▶ [TASK TO COMPLETE]:
Print the line containing "apply createNewBackLog_ok in Hc'" and every later line of the records. Keep each one exactly as given, ending with the last.

(Dataset items)
------------
(** The three ways an iteration that returns has gone, by what its trace
    holds. *)
Lemma manager_body_cases self d inp σ σ' tr :
  manager_body RefToDigit copyDirective doesEventMatchRule processMatchedEvent
    self d inp σ = Some (σ', tr) →
  (∃ v, v ∈ (range (order inp) (st_bl σ)).*2
        ∧ matches doesEventMatchRule d (ev inp) (st_heap σ) v = true
        ∧ dispatches tr
          = [(backLog.ID v, ev inp, int_sub (backLog.CurrentStage v) 1)]
        ∧ calls tr = [] ∧ stores tr = [] ∧ warnings tr = [] ∧ σ' = σ)
  ∨ (Forall (λ u, matches doesEventMatchRule d (ev inp) (st_heap σ) u = false)
       (range (order inp) (st_bl σ)).*2
     ∧ dispatches tr = [] ∧ calls tr = [] ∧ stores tr = []
     ∧ st_bl σ' = st_bl σ)
  ∨ (Forall (λ u, matches doesEventMatchRule d (ev inp) (st_heap σ) u = false)
       (range (order inp) (st_bl σ)).*2
     ∧ ∃ b h' trc b'' h'',
         createNewBackLog RefToDigit copyDirective d (ev inp) (gen inp)
           (now inp) (st_heap σ) = Some (ok b, h', trc)
         ∧ processMatchedEvent (ev inp) 0 (backLog.set_bLogs (Some self) b) h'
           = (b'', h'')
         ∧ dispatches tr = []
         ∧ calls tr = [(backLog.ID b, ev inp, 0%Z)]
         ∧ stores tr = [(self, backLog.ID b)]
         ∧ warnings tr = []
         ∧ σ' = {| st_heap := h'';
                   st_bl := <[backLog.ID b := b'']> (st_bl σ) |}).
Proof.
  intros [trs bid idx Hs|trs Rules rule0 Hs Hd H0 Hm
         |trs Rules rule0 msg h' trc Hs Hd H0 Hm Hc
         |trs Rules rule0 b h' trc b'' h'' Hs Hd H0 Hm Hc Hp]%manager_body_outcome;
    apply (manager_scan_spec self) in Hs.
  - left.
    destruct Hs as (pre & v & post & r & tr0 & Hvs & Hpre & Hc & Hr & Hm
                    & -> & -> & _ & Hte & Hvi & Hdi & Hca & Hst & Hwa & _).
    exists v. rewrite Hvs.
    split; [apply elem_of_app; right; apply list_elem_of_here|].
    split; [unfold matches; by rewrite Hc, Hr|].
    trace_simpl. by rewrite Hdi, Hca, Hst, Hwa.
  - right; left.
    destruct Hs as (Hall & Hte & Hvi & Hdi & Hca & Hst & Hwa & _).
    split; [done|]. trace_simpl. by rewrite Hdi, Hca, Hst.
  - right; left.
    destruct Hs as (Hall & Hte & Hvi & Hdi & Hca & Hst & Hwa & _).
    split; [done|].
    destruct (gen inp) as [bid'|msg'] eqn:Hg.
    { by apply createNewBackLog_ok in Hc as [[? ?] _]. }
    simpl in Hc. injection Hc as <- <- <-.
    trace_simpl. by rewrite Hdi, Hca, Hst.
  - right; right.
    destruct Hs as (Hall & Hte & Hvi & Hdi & Hca & Hst & Hwa & _).
    split; [done|]. exists b, h', trc, b'', h''.
    split; [done|]. split; [done|].
    pose proof Hc as Hc'.
    destruct (gen inp) as [bid'|msg'] eqn:Hg; [|done].
    apply createNewBackLog_ok in Hc' as [_ ->].
    trace_simpl. rewrite Hdi, Hca, Hst, Hwa. simpl.
    by rewrite insert_insert_eq.
Qed.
------------
▶ [RESULT FOR THIS EXERCISE]:
    apply createNewBackLog_ok in Hc' as [_ ->].
    trace_simpl. rewrite Hdi, Hca, Hst, Hwa. simpl.
    by rewrite insert_insert_eq.
Qed.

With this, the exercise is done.